(Dataset entries)
- Opening Delimiter -
(** * The Devito loop engine: a model of [devito/dle/backends/advanced.py]

    The rewriter classes [DevitoRewriter], [DevitoSpeculativeRewriter] and
    [DevitoCustomRewriter] are embedded as pure functions over an
    Iteration/Expression tree.  Python exceptions become a [Result],
    [OrderedDict]s become association lists that keep insertion order, and
    the symbolic (sympy) loop limits become a small expression type that
    can be evaluated once the run-time sizes are known. *)

From Stdlib Require Import ZArith String Ascii Bool List Lia Permutation.
Import ListNotations.
Set Warnings "-register-all".

(** ** Python values, exceptions and library functions used by the module *)

Module Py.

Inductive Exception : Type :=
| AssertionError | AttributeError | IndexError | KeyError | TypeError
| ValueError | ZeroDivisionError | DLEException.

Inductive Result (A : Type) : Type :=
| Ok (a : A)
| Raise (e : Exception).
Arguments Ok {A} a.
Arguments Raise {A} e.

Definition bind {A B} (r : Result A) (k : A -> Result B) : Result B :=
  match r with Ok a => k a | Raise e => Raise e end.

Definition raises {A} (r : Result A) : bool :=
  match r with Ok _ => false | Raise _ => true end.

(** [l[-1]] *)
Definition item_last {A} (l : list A) : Result A :=
  match rev l with x :: _ => Ok x | [] => Raise IndexError end.

(** [l[0]] *)
Definition item_first {A} (l : list A) : Result A :=
  match l with x :: _ => Ok x | [] => Raise IndexError end.

(** [s.split(sep)] for a one-character separator. *)
Fixpoint split (sep : ascii) (s : string) : list string :=
  match s with
  | EmptyString => [EmptyString]
  | String c r =>
      if Ascii.eqb c sep then EmptyString :: split sep r
      else match split sep r with
           | w :: ws => String c w :: ws
           | [] => [String c EmptyString]
           end
  end.

(** [itertools.combinations(l, r)]: the [r]-element selections of [l],
    by position, in lexicographic order of the positions. *)
Fixpoint combinations {A} (r : nat) (l : list A) : list (list A) :=
  match r with
  | O => [[]]
  | S r' =>
      match l with
      | [] => []
      | x :: t => map (cons x) (combinations r' t) ++ combinations r t
      end
  end.

(** [devito.tools.grouper(l, n)]: consecutive groups of [n] items, the
    last one possibly shorter; nothing at all when [n] is 0. *)
Fixpoint grouper_fuel {A} (fuel : nat) (l : list A) (n : nat) : list (list A) :=
  match fuel with
  | O => []
  | S fuel' =>
      match l with
      | [] => []
      | _ => firstn n l :: grouper_fuel fuel' (skipn n l) n
      end
  end.

Definition grouper {A} (l : list A) (n : nat) : list (list A) :=
  match n with O => [] | _ => grouper_fuel (length l) l n end.

(** [sorted(set(l))] on strings. *)
Fixpoint insert_sorted (s : string) (l : list string) : list string :=
  match l with
  | [] => [s]
  | x :: t => if String.leb s x then s :: l else x :: insert_sorted s t
  end.

Definition sorted (l : list string) : list string :=
  fold_right insert_sorted [] l.

Definition sorted_set (l : list string) : list string :=
  sorted (nodup string_dec l).

(** [",".join(l)] *)
Fixpoint join (sep : string) (l : list string) : string :=
  match l with
  | [] => EmptyString
  | [x] => x
  | x :: t => (x ++ sep ++ join sep t)%string
  end.

(** [devito.tools.filter_ordered]: drop repeated items, keep first
    occurrences in order. *)
Fixpoint filter_ordered {A} (eqb : A -> A -> bool) (l : list A) : list A :=
  match l with
  | [] => []
  | x :: t => x :: filter (fun y => negb (eqb x y)) (filter_ordered eqb t)
  end.

(** *** [OrderedDict] as an insertion-ordered association list *)

Section OrderedDict.
Context {K V : Type}.
Variable eqb : K -> K -> bool.

Definition OrderedDict := list (K * V).

Fixpoint get (d : OrderedDict) (k : K) : option V :=
  match d with
  | [] => None
  | (k', v) :: t => if eqb k k' then Some v else get t k
  end.

Definition contains (d : OrderedDict) (k : K) : bool :=
  match get d k with Some _ => true | None => false end.

(** [d[k] = v]: an existing key keeps its place. *)
Fixpoint setitem (d : OrderedDict) (k : K) (v : V) : OrderedDict :=
  match d with
  | [] => [(k, v)]
  | (k', v') :: t =>
      if eqb k k' then (k', v) :: t else (k', v') :: setitem t k v
  end.

(** [d.setdefault(k, v)]: the dictionary afterwards and the value held. *)
Definition setdefault (d : OrderedDict) (k : K) (v : V) : OrderedDict * V :=
  match get d k with
  | Some v' => (d, v')
  | None => (setitem d k v, v)
  end.

(** [d.update(other)] *)
Definition update (d other : OrderedDict) : OrderedDict :=
  fold_left (fun acc kv => setitem acc (fst kv) (snd kv)) other d.

Definition keys (d : OrderedDict) : list K := map fst d.
Definition values (d : OrderedDict) : list V := map snd d.
End OrderedDict.

End Py.

Import Py.

(** ** Symbolic integers, dimensions and functions *)

(** Loop limits are sympy expressions over run-time sizes and loop
    indices; only the operators the blocking pass builds are needed. *)
Inductive SExpr : Type :=
| Const (z : Z)
| Sym (s : string)
| Add (a b : SExpr)
| Sub (a b : SExpr)
| Mod (a b : SExpr).

Definition Env := string -> Z.

(** Value of a limit once every symbol is bound; [Mod] follows the sign of
    the divisor, as Python's [%] and sympy's [Mod] do. *)
Fixpoint eval (env : Env) (e : SExpr) : Z :=
  match e with
  | Const z => z
  | Sym s => env s
  | Add a b => (eval env a + eval env b)%Z
  | Sub a b => (eval env a - eval env b)%Z
  | Mod a b => (eval env a mod eval env b)%Z
  end.

Definition bind_var (env : Env) (x : string) (v : Z) : Env :=
  fun y => if String.eqb y x then v else env y.

Record Dimension : Type := mkDimension {
  dim_name : string;
  dim_size : option Z
}.

(** Modelled from the spec: [Dimension.symbolic_size] (devito/dimension.py
    is not part of the sources), the run-time resolved size of a
    dimension, a symbol named after it. *)
Definition symbolic_size (d : Dimension) : SExpr :=
  Sym (dim_name d ++ "_size")%string.

(** [d.size or d.symbolic_size] *)
Definition size_or_symbolic (d : Dimension) : SExpr :=
  match dim_size d with
  | Some 0%Z | None => symbolic_size d
  | Some z => Const z
  end.

(** numpy element types, with [np.dtype(t).itemsize]. *)
Inductive DType : Type :=
| float16 | float32 | float64 | int8 | int16 | int32 | int64.

Definition itemsize (t : DType) : Z :=
  match t with
  | int8 => 1
  | float16 | int16 => 2
  | float32 | int32 => 4
  | float64 | int64 => 8
  end%Z.

(** A [TensorFunction]/[SymbolicData] object as the passes see it. *)
Record Function : Type := mkFunction {
  fn_name : string;
  fn_indices : list Dimension;
  fn_shape : list Z;
  fn_dtype : DType;
  fn_mem_stack : bool;
  fn_is_SymbolicData : bool
}.

(** One operand of a stencil: a scalar temporary or an indexed function
    access with its index offsets.  The arithmetic combining the operands
    is opaque to the loop engine. *)
Inductive Access : Type :=
| Scalar (name : string)
| Indexed (f : Function) (offs : list Z).

Record Equation : Type := mkEquation {
  lhs : Access;
  rhs : list Access
}.

Inductive IterationProperty : Type :=
| SEQUENTIAL | PARALLEL | VECTOR | ELEMENTAL | REMAINDER
| TAG (n : nat).

(** [tagger(i)] *)
Definition tagger (i : nat) : IterationProperty := TAG i.

(** Modelled from the spec: the named OpenMP pragma builders of [omplang]
    (devito/dle/backends/utils.py is not part of the sources): for,
    collapse(n), simd-for, simd-for-aligned(names, info) and
    par-region(private-clause); any other pragma is kept as text. *)
Inductive Pragma : Type :=
| omp_for
| omp_collapse (n : nat)
| omp_simd_for
| omp_simd_for_aligned (names : string) (info : Z)
| omp_par_region (clause : string)
| pragma_text (s : string).

(** ** Nodes *)

Record Expression : Type := mkExpression {
  expr : Equation;
  dtype : DType
}.

(** A loop with the attributes the passes read.  [ident] stands for the
    identity of the loop object, Python's [id(i)]: the dictionaries of the
    passes are keyed by the loop object, and in the model by the loop's
    value, identity included, so that two loops of the input that are
    different objects are different keys even when all their attributes
    agree. *)
Record IterationOf (N : Type) : Type := mkIteration {
  nodes : list N;
  dim : Dimension;
  limits : SExpr * SExpr * SExpr;
  offsets : Z * Z;
  properties : list IterationProperty;
  pragmas : list Pragma;
  ident : nat
}.
Arguments mkIteration {N}.
Arguments nodes {N}.
Arguments dim {N}.
Arguments limits {N}.
Arguments offsets {N}.
Arguments properties {N}.
Arguments pragmas {N}.
Arguments ident {N}.

Inductive Node : Type :=
| NIteration (i : IterationOf Node)
| NExpression (e : Expression)
| NList (header : list Pragma) (body : list Node) (footer : list Pragma)
| NBlock (header : list Pragma) (body : list Node) (footer : list Pragma)
| NDenormals.

(** An [Iteration] is a loop whose body is made of nodes. *)
Abbreviation Iteration := (IterationOf Node) (only parsing).

(** [limits[0]], [limits[1]], [limits[2]] *)
Definition limits0 (i : Iteration) : SExpr := fst (fst (limits i)).
Definition limits1 (i : Iteration) : SExpr := snd (fst (limits i)).
Definition limits2 (i : Iteration) : SExpr := snd (limits i).

(** [offsets[0]], [offsets[1]]: the most negative and the most positive
    stencil offset honoured by the loop. *)
Definition offsets0 (i : Iteration) : Z := fst (offsets i).
Definition offsets1 (i : Iteration) : Z := snd (offsets i).

(** *** Decidable equality: dictionary keys and [in] tests *)

Definition Dimension_eq_dec (a b : Dimension) : {a = b} + {a <> b}.
Proof. repeat decide equality. Defined.

Definition DType_eq_dec (a b : DType) : {a = b} + {a <> b}.
Proof. decide equality. Defined.

Definition Function_eq_dec (a b : Function) : {a = b} + {a <> b}.
Proof.
  decide equality; try apply bool_dec; try apply string_dec;
    try apply DType_eq_dec;
    apply list_eq_dec; first [apply Z.eq_dec | apply Dimension_eq_dec].
Defined.

Definition Expression_eq_dec (a b : Expression) : {a = b} + {a <> b}.
Proof.
  decide equality; [apply DType_eq_dec|].
  decide equality.
  - apply list_eq_dec. decide equality;
      [apply string_dec | apply list_eq_dec, Z.eq_dec | apply Function_eq_dec].
  - decide equality;
      [apply string_dec | apply list_eq_dec, Z.eq_dec | apply Function_eq_dec].
Defined.

Definition IterationProperty_eq_dec (a b : IterationProperty) : {a = b} + {a <> b}.
Proof. decide equality; apply Nat.eq_dec. Defined.

Definition Pragma_eq_dec (a b : Pragma) : {a = b} + {a <> b}.
Proof.
  decide equality;
    first [apply Nat.eq_dec | apply Z.eq_dec | apply string_dec].
Defined.

Definition SExpr_eq_dec (a b : SExpr) : {a = b} + {a <> b}.
Proof. decide equality; first [apply Z.eq_dec | apply string_dec]. Defined.

Fixpoint Node_eq_dec (a b : Node) : {a = b} + {a <> b}.
Proof.
  decide equality; try (apply list_eq_dec; first [apply Pragma_eq_dec | apply Node_eq_dec]).
  - decide equality.
    + apply Nat.eq_dec.
    + apply list_eq_dec, Pragma_eq_dec.
    + apply list_eq_dec, IterationProperty_eq_dec.
    + decide equality; apply Z.eq_dec.
    + repeat decide equality.
    + apply Dimension_eq_dec.
    + apply list_eq_dec, Node_eq_dec.
  - apply Expression_eq_dec.
Defined.
(** * Query fan-out simulator: the request/response protocol of the two
    Streamlit scripts

    - [streamlit/howden-query-fan-out.py]        (bulk variant, module [Bulk])
    - [streamlit/howden-query-fan-out-single.py]  (single variant, module [Single])

    The development embeds the prompt builder, the fence-stripping response
    parser, the per-lookup batch loop and the column ordering of the export,
    together with the parts of the Python runtime they rest on: [str]
    methods (module [Py]) and [json.loads] (module [Json]). *)

From Stdlib Require Import String Ascii.
From Stdlib Require Import List NArith ZArith Arith Bool Lia.
Import ListNotations.

Set Implicit Arguments.
Set Warnings "-register-all".

(* ================================================================== *)
(** * Python strings *)
(* ================================================================== *)

(** A Python [str] is a sequence of Unicode code points. *)
Module Py.

Definition char := N.
Definition str := list char.

(** ASCII literals of the scripts are written as Rocq strings. *)
Fixpoint lit (s : string) : str :=
  match s with
  | EmptyString => []
  | String a s' => N_of_ascii a :: lit s'
  end.

Arguments lit _%_string.

Definition dq : char := 34%N.        (* the double quote *)
Definition nl : char := 10%N.        (* line feed *)
Definition backtick : char := 96%N.

Fixpoint eqb (a b : str) : bool :=
  match a, b with
  | [], [] => true
  | x :: a', y :: b' => N.eqb x y && eqb a' b'
  | _, _ => false
  end.

(** [str.isspace] on one code point; this is also the set removed by
    [str.strip()] without argument. *)
Definition isspace (c : char) : bool :=
  ((9 <=? c) && (c <=? 13) || (28 <=? c) && (c <=? 32)
   || (c =? 133) || (c =? 160) || (c =? 5760)
   || (8192 <=? c) && (c <=? 8202)
   || (c =? 8232) || (c =? 8233) || (c =? 8239) || (c =? 8287)
   || (c =? 12288))%N.

Fixpoint lstrip (s : str) : str :=
  match s with
  | [] => []
  | c :: s' => if isspace c then lstrip s' else s
  end.

Definition rstrip (s : str) : str := rev (lstrip (rev s)).

(** [s.strip()] *)
Definition strip (s : str) : str := rstrip (lstrip s).

(** [s.startswith(p)] *)
Fixpoint startswith (s p : str) {struct p} : bool :=
  match p, s with
  | [], _ => true
  | x :: p', y :: s' => N.eqb x y && startswith s' p'
  | _ :: _, [] => false
  end.

(** [s.endswith(p)] *)
Definition endswith (s p : str) : bool := startswith (rev s) (rev p).

(** [s[n:]] *)
Definition slice_from (n : nat) (s : str) : str := skipn n s.

(** [s[:-n]] for a positive [n] *)
Definition slice_to_neg (n : nat) (s : str) : str :=
  firstn (length s - n) s.

(** The truth value of a string: non-empty. *)
Definition truthy (s : str) : bool :=
  match s with [] => false | _ :: _ => true end.

(** Line boundaries recognised by [str.splitlines]. *)
Definition is_linebreak (c : char) : bool :=
  ((10 <=? c) && (c <=? 13) || (28 <=? c) && (c <=? 30)
   || (c =? 133) || (c =? 8232) || (c =? 8233))%N.

(** [splitlines_from cur s]: [cur] is the current line, reversed.  A
    carriage return followed by a line feed is one boundary; no empty last
    line is produced after a final boundary. *)
Fixpoint splitlines_from (cur : str) (s : str) : list str :=
  match s with
  | [] => match cur with [] => [] | _ :: _ => [rev cur] end
  | c :: s' =>
      if is_linebreak c then
        match s' with
        | c' :: s'' =>
            if (c =? 13)%N && (c' =? 10)%N
            then rev cur :: splitlines_from [] s''
            else rev cur :: splitlines_from [] s'
        | [] => [rev cur]
        end
      else splitlines_from (c :: cur) s'
  end.
(** * The harmonic engine of quantumelodic-mvp, embedded in Rocq

    The engine ([src/harmonic_engine/engine.py]) maps a natal chart to a
    pair of mode identifiers, a tension index, a dominant element and a
    sonic payload.  Its arithmetic is Python [float] arithmetic, that is
    IEEE 754 binary64: the embedding keeps it as such, on Rocq's primitive
    floats, whose operations are specified by [SpecFloat].  Python
    dictionaries are insertion-ordered association lists, because the
    engine's tie-breaks follow iteration order; exceptions are an explicit
    result type. *)

From Stdlib Require Import ZArith List String Bool Lia Floats Sorted.
Import ListNotations.

Local Open Scope Z_scope.

(** ** Exceptions *)

Inductive exn := ValueError | OverflowError | IndexError.

Inductive res (A : Type) : Type :=
| Ok (a : A)
| Raise (e : exn).

Arguments Ok {A} a.
Arguments Raise {A} e.

Definition bind {A B} (r : res A) (k : A -> res B) : res B :=
  match r with
  | Ok a => k a
  | Raise e => Raise e
  end.

Notation "x <- r ;; k" := (bind r (fun x => k))
  (at level 61, r at next level, right associativity).

(** ** The Python runtime the engine relies on *)

Module Py.

(** *** Dictionaries: association lists in insertion order *)

Section Dict.
Context {V : Type}.

Definition dict := list (string * V).

Fixpoint get (d : dict) (k : string) : option V :=
  match d with
  | [] => None
  | (k', v) :: d' => if String.eqb k' k then Some v else get d' k
  end.

(** [d[k] = v]: an existing key keeps its place, a new one goes last. *)
Fixpoint set (d : dict) (k : string) (v : V) : dict :=
  match d with
  | [] => [(k, v)]
  | (k', v') :: d' =>
      if String.eqb k' k then (k', v) :: d' else (k', v') :: set d' k v
  end.

Definition keys (d : dict) : list string := map fst d.
Definition values (d : dict) : list V := map snd d.

(** [d.get(k, default)] *)
Definition get_default (d : dict) (k : string) (default : V) : V :=
  match get d k with
  | Some v => v
  | None => default
  end.
End Dict.

Arguments dict : clear implicits.

(** [list(dict.fromkeys(l))]: the keys of [l], first occurrences only. *)
Definition fromkeys (l : list string) : list string :=
  keys (fold_left (fun d k => set d k tt) l []).

(** *** Floats *)

Definition sign_bit (x : spec_float) : bool :=
  match x with
  | S754_zero s | S754_infinity s | S754_finite s _ _ => s
  | S754_nan => false
  end.

(** [int(x)]: truncation towards zero; [nan] and the infinities raise. *)
Definition int_of_float (x : float) : res Z :=
  match Prim2SF x with
  | S754_zero _ => Ok 0
  | S754_finite s m e => Ok (cond_Zopp s (Z.shiftl (Z.pos m) e))
  | S754_infinity _ => Raise OverflowError
  | S754_nan => Raise ValueError
  end.

(** [float(n)], as in [n / 100.0]: correctly rounded, and an
    [OverflowError] when [n] is beyond the binary64 range. *)
Definition float_of_int (n : Z) : res float :=
  match binary_normalize prec emax n 0 false with
  | S754_infinity _ => Raise OverflowError
  | x => Ok (SF2Prim x)
  end.

(** [max(a, b)] on floats: the first argument unless the second is
    greater. *)
Definition max (a b : float) : float := if PrimFloat.ltb a b then b else a.

(** C's [fmod]: the exact remainder, with the sign of the dividend. *)
Definition SFfmod (x y : spec_float) : spec_float :=
  match x, y with
  | S754_nan, _ | _, S754_nan => S754_nan
  | S754_infinity _, _ => S754_nan
  | _, S754_zero _ => S754_nan
  | _, S754_infinity _ => x
  | S754_zero _, S754_finite _ _ _ => x
  | S754_finite sx mx ex, S754_finite _ my ey =>
      let e := Z.min ex ey in
      let r := (Z.pos mx * 2 ^ (ex - e)) mod (Z.pos my * 2 ^ (ey - e)) in
      binary_normalize prec emax (cond_Zopp sx r) e sx
  end.

Definition fmod (x y : float) : float :=
  SF2Prim (SFfmod (Prim2SF x) (Prim2SF y)).

(** C's [floor]. *)
Definition SFfloor (x : spec_float) : spec_float :=
  match x with
  | S754_finite s m e =>
      if 0 <=? e then x
      else binary_normalize prec emax (Z.shiftl (cond_Zopp s (Z.pos m)) e) 0 s
  | _ => x
  end.

Definition floor (x : float) : float := SF2Prim (SFfloor (Prim2SF x)).

(** [copysign(0.0, x)] *)
Definition copysign_zero (x : float) : float :=
  if sign_bit (Prim2SF x) then (-0.0)%float else 0.0%float.

(** The quotient and remainder of CPython's [_float_div_mod], which
    [float.__mod__] and [float.__floordiv__] share; the divisor is
    non-zero at each use in the engine. *)
Definition float_div_mod (vx wx : float) : float * float :=
  let mod0 := fmod vx wx in
  let div0 := ((vx - mod0) / wx)%float in
  let '(div, mod1) :=
    if negb (PrimFloat.eqb mod0 0.0%float) then
      if negb (Bool.eqb (PrimFloat.ltb wx 0.0%float)
                        (PrimFloat.ltb mod0 0.0%float))
      then ((div0 - 1.0)%float, (mod0 + wx)%float)
      else (div0, mod0)
    else (div0, copysign_zero wx) in
  let floordiv :=
    if negb (PrimFloat.eqb div 0.0%float) then
      let fd := floor div in
      if PrimFloat.ltb 0.5%float (div - fd)%float then (fd + 1.0)%float
      else fd
    else copysign_zero (vx / wx)%float in
  (floordiv, mod1).

(** [vx % wx] *)
Definition float_rem (vx wx : float) : float := snd (float_div_mod vx wx).

(** [vx // wx] *)
Definition float_floor_div (vx wx : float) : float :=
  fst (float_div_mod vx wx).

(** *** Lists *)

(** [l[i]], negative indices counting from the end. *)
Definition index {A} (l : list A) (i : Z) : res A :=
  let n := Z.of_nat (List.length l) in
  let j := if i <? 0 then i + n else i in
  if (0 <=? j) && (j <? n) then
    match nth_error l (Z.to_nat j) with
    | Some a => Ok a
    | None => Raise IndexError
    end
  else Raise IndexError.

(** [max(items, key=key)], the comparison of keys being [gt]: the first
    item whose key no later key exceeds; [None] stands for the
    [ValueError] of an empty sequence, which the engine guards against. *)
Fixpoint max_from {A K} (gt : K -> K -> bool) (key : A -> K) (best : A)
    (items : list A) : A :=
  match items with
  | [] => best
  | x :: rest =>
      max_from gt key (if gt (key x) (key best) then x else best) rest
  end.

Definition max_by {A K} (gt : K -> K -> bool) (key : A -> K)
    (items : list A) : option A :=
  match items with
  | [] => None
  | x :: rest => Some (max_from gt key x rest)
  end.

Definition float_gt (a b : float) : bool := PrimFloat.ltb b a.
Definition int_gt (a b : Z) : bool := b <? a.

(** [x or y] on values read from a row: [x] when present and non-empty. *)
Definition or_else (x y : option string) : option string :=
  match x with
  | Some EmptyString | None => y
  | Some _ => x
  end.

(** [if x:] on such a value. *)
Definition truthy (x : option string) : bool :=
  match x with
  | Some EmptyString | None => false
  | Some _ => true
  end.

End Py.

(** ** Data model *)

(** [ephemeris_engine.calculator.PlanetPosition] *)
Record PlanetPosition := {
  name : string;
  lon : float;
  lat : float;
  distance : float
}.

(** What [chart.positions] may hold under a key: a [PlanetPosition], the
    value [None], or an object without a [lon] attribute (such as the raw
    dictionaries of [get_planet_positions]). *)
Inductive position_value :=
| PosNone
| PosRecord (p : PlanetPosition)
| PosOther.

(** An aspect dictionary as [find_aspects] builds it.  The engine reads
    the keys ['aspect'] and ['orb'] with [dict.get], so either may be
    absent. *)
Record Aspect := {
  planet_a : string;
  planet_b : string;
  aspect : option string;
  angle : float;
  difference : float;
  orb : option float
}.

(** [ephemeris_engine.chart_builder.Chart] *)
Record Chart := {
  sun_sign : string;
  moon_sign : string;
  rising_sign : string;
  positions : Py.dict position_value;
  aspects : list Aspect
}.

(** A row of a canonical CSV: column name to value. *)
Definition Row := Py.dict string.

(** What [_load_data] returns: the canonical tables, read from the CSV
    files under [mappings/]. *)
Record Tables := {
  pent : Py.dict Row;
  quad : Py.dict Row;
  modal_index : Py.dict Row;
  timbre_map : Py.dict (list string)
}.

(** [harmonic_engine.models] *)
Record SonicPayload := {
  waveform : string;
  recommended_tempo_bpm : Z;
  timbres : list string
}.

Record HarmonicResult := {
  primary_pentatonic_mode : string;
  primary_quadratonic_mode : string;
  harmonic_tension_index : Z;
  dominant_element : string;
  sonic_payload : SonicPayload
}.

(** ** The engine, [harmonic_engine/engine.py] *)

Module Engine.

Local Open Scope string_scope.

Definition PLANET_WEIGHTS : Py.dict float :=
  [("Sun", 3.0%float); ("Moon", 2.5%float); ("Rising", 2.0%float)].

Definition DEFAULT_PLANET_WEIGHT : float := 1.0%float.
(** * PlexPlaylistReorder: the reconciliation core of [app/main.py]

    A shallow embedding of the playlist importer: the text normaliser
    ([normalize_text]), the upload decoder and parser
    ([decode_uploaded_bytes], [parse_apple_playlist_text]), the matcher
    ([build_reorder_plan]), the move loop of the [reorder] handler and the
    two process-wide caches.

    Python values are modelled as follows.
    - [str] is a list of Unicode code points ([list N]); [bytes] is
      [list byte].
    - The Unicode Character Database consulted by [unicodedata] and
      [str.lower] is an interface ([UnicodeData]); [ucd_latin] gives its rows
      for Basic Latin, Latin-1 Supplement and the combining diacritical
      marks, which is what concrete evaluations below stay inside.
    - [dict] is stdpp's [gmap]; exceptions are the [Raise] branch of
      [result]. *)

From Stdlib Require Import NArith ZArith List String Ascii Bool Lia.
From Stdlib Require Strings.Byte.
From Stdlib Require Import Sorting.Sorted.
From stdpp Require Import base tactics option list numbers countable gmap.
- Closing Delimiter -
__What is required__. Restate word for word the lines of the data above, starting at the line containing "orb : option float" and ending at the line containing "quad : Py.dict Row;", both included, and nothing more.

__Response to this task__.
  orb : option float
}.

(** [ephemeris_engine.chart_builder.Chart] *)
Record Chart := {
  sun_sign : string;
  moon_sign : string;
  rising_sign : string;
  positions : Py.dict position_value;
  aspects : list Aspect
}.

(** A row of a canonical CSV: column name to value. *)
Definition Row := Py.dict string.

(** What [_load_data] returns: the canonical tables, read from the CSV
    files under [mappings/]. *)
Record Tables := {
  pent : Py.dict Row;
  quad : Py.dict Row;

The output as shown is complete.